Akan tetapi sebut Winda, setelah dilakukan evaluasi dengan melakukan survei darah jari hasilnya masih ada yang positif malaria. Bahkan sebutnya kasus terbaru masih ditemukan pada 26 Maret 2025.
Sehingga status KLB malaria belum dicabut.
"Mengapa belum dicabut karena masih ditemukan kasus," katanya.
Menurut Winda, semestinya dalam enam bulan status KLB sudah bisa dicabut. Namun dalam prakteknya tidak bisa dilakukan.
Penyebabnya ketika pihaknya melakukan tindakan masih ada penolakan satu diantaranya ketika penyemprotan dinding rumah. Kemudian belum maksimalnya edukasi terhadap masyarakat terkait penangan malaria.
"Status KLB tidak bisa asal cabut. Kami sudah empat kali melakukan survei darah jari hasilnya masih ditemukan. Mestinya 100 persen negatif," ujarnya.
Winda menjelaskan mekanisme pencabutan status KLB malaria.
Jika melihat data terbaru kasus yang ditemukan per 26 Maret 2025, maka sesuai masa inkubasi baru bisa dilakukan visitasi pada 26 Juni 2025.
Visitasi tersebut dilakukan oleh tim Kementerian Kesehatan bersama Dinas Kesehatan Provinsi Aceh.
"Jika hasil visitasi tidak ditemukan lagi kasus, sesuai survei darah jari maka status KLB bisa dicabut.
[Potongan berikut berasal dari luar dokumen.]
(** * aws-ssm: retrieval of one secret from AWS Secrets Manager

    A shallow embedding of the Go program of hypolas/aws-ssm-light and the
    properties its specification states about it.

    The sources hold three generations of the program, all embedded:
    - the structured program ([ParseArgs], [GetSecret], [FormatOutput],
      [NewApp], [ShowVersion], [ShowUsage], [main]) with the [--version] and
      [--help] flags, the one the README documents and main_test.go tests;
    - its predecessor without the flags, in [Module Unflagged]: another
      [ParseArgs] and [main] around the same [GetSecret], [FormatOutput] and
      [NewApp];
    - the single-function program of src/main.go, in [Module Monolith].

    Go strings are byte sequences, so they are [string] (lists of [ascii])
    here.  What the program does to the outside is kept in a [World]:
    the two output streams and the trace of calls into the AWS SDK. *)

From Stdlib Require Import ZArith List Ascii String Bool Lia.
From stdpp Require Import base strings gmap list.
Import ListNotations.
Local Open Scope string_scope.
Local Open Scope Z_scope.

(** ** Go runtime *)

(** The line feed of Go's [\n]. *)
Definition nl : string := String "010"%char EmptyString.

(** Values of Go's [error] interface that the program builds or receives:
    [errors.New]/[fmt.Errorf] without [%w] give an [errorString], [fmt.Errorf]
    with [%w] gives a [wrapError] holding the formatted message and the
    cause. *)
Inductive error : Type :=
| errorString (s : string)
| wrapError (msg : string) (err : error).

(** [err.Error()] *)
Definition Error (e : error) : string :=
  match e with
  | errorString s => s
  | wrapError msg _ => msg
  end.

(** [errors.Unwrap(err)] *)
Definition Unwrap (e : error) : option error :=
  match e with
  | errorString _ => None
  | wrapError _ err => Some err
  end.

(** [fmt.Errorf(prefix + "%w", err)] *)
Definition fmt_Errorf_w (prefix : string) (err : error) : error :=
  wrapError (prefix +:+ Error err) err.

(** ** The AWS SDK, as far as the program touches it *)

(** [secretsmanager.GetSecretValueInput]; [SecretId] is a [*string]. *)
Record GetSecretValueInput : Type := mkInput { SecretId : option string }.
#[local] Arguments space_width : simpl never.
Lemma trim_left_from_solid (k : nat) (q : string) (c : ascii) (s : string) :
  solid c → k ≤ String.length q → trim_left_from k (q +:+ String c s) ≠ "".
Proof.
  intros Hc. revert k. induction q as [|x q IH]; intros k Hk; simpl in *.
  - replace k with 0 by lia.
    pose proof (space_width_solid "" c s Hc) as H. simpl in H.
    destruct (space_width (String c s)); [done|lia].
  - destruct k as [|k]; [|apply IH; lia].
    pose proof (space_width_solid (String x q) c s Hc) as H. simpl in H.
    destruct (space_width (String x (q +:+ String c s))); [done|apply IH; lia].
Qed.

Lemma TrimRightSpace_solid (q : string) (c : ascii) (s : string) :
  solid c → TrimRightSpace (q +:+ String c s) = q +:+ TrimRightSpace (String c s).
Proof.
  intros Hc. induction q as [|x q IH]; [done|]. simpl.
  unfold all_space, TrimLeftSpace.
  change (String x (q +:+ String c s)) with (String x q +:+ String c s).
  rewrite (proj2 (String.eqb_neq _ _)); [by rewrite IH|].
  apply trim_left_from_solid; [done|simpl; lia].
Qed.

(** Prefixing a trimmed string that starts with a solid byte by a string that
    starts with one keeps it trimmed. *)
Lemma trimmed_app_solid (x c : ascii) (q s : string) :
  solid x → solid c → trimmed (String c s) → trimmed (String x q +:+ String c s).
Proof.
  unfold trimmed, TrimSpace. intros Hx Hc H.
  rewrite TrimLeftSpace_fix in H.
  2:{ pose proof (space_width_solid "" c s Hc) as H'. simpl in *. lia. }
  rewrite TrimLeftSpace_fix.
  - rewrite TrimRightSpace_solid by done. by rewrite H.
  - pose proof (space_width_solid "" x (q +:+ String c s) Hx) as H'. simpl in *. lia.
Qed.

Lemma HasPrefix_slash (s : string) :
  HasPrefix s "/" = true → ∃ t, s = String slash t.
Proof. intros [t ->]%HasPrefix_spec. by exists t. Qed.

#[export] Hint Resolve trimmed_TrimSpace trimmed_empty : domux.
#[export] Hint Rewrite TrimSpace_idemp TrimSuffix_app TrimPrefix_app HasSuffix_app
  HasPrefix_app app_nil_str app_assoc_str str_ltb_irrefl : gostr.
Namun bila masih ditemukan belum bisa dicabut," ujar Winda.
Bagi masyarakat yang ingin berkunjung kepulauan banyak, Winda berharap agar selalu menggunakan anti nyamuk agar terhindar dari gigitan nyamuk.
Sedangkan bagi masyarakat yang berada di kepulauan banyak, apabila dilakukan langkah penindakan, seperti perawatan (treatment) terhadap penderita, fogging, penaburan bubuk abate, penyemprotan dinding rumah dan pembagian kelambu kepada kelompok berisiko, agar tidak ada lagi adanya penolakan.
"Semoga kasus malaria di Aceh Singkil ini dapat segera teratasi dan terbebas dari malaria," pungkasnya.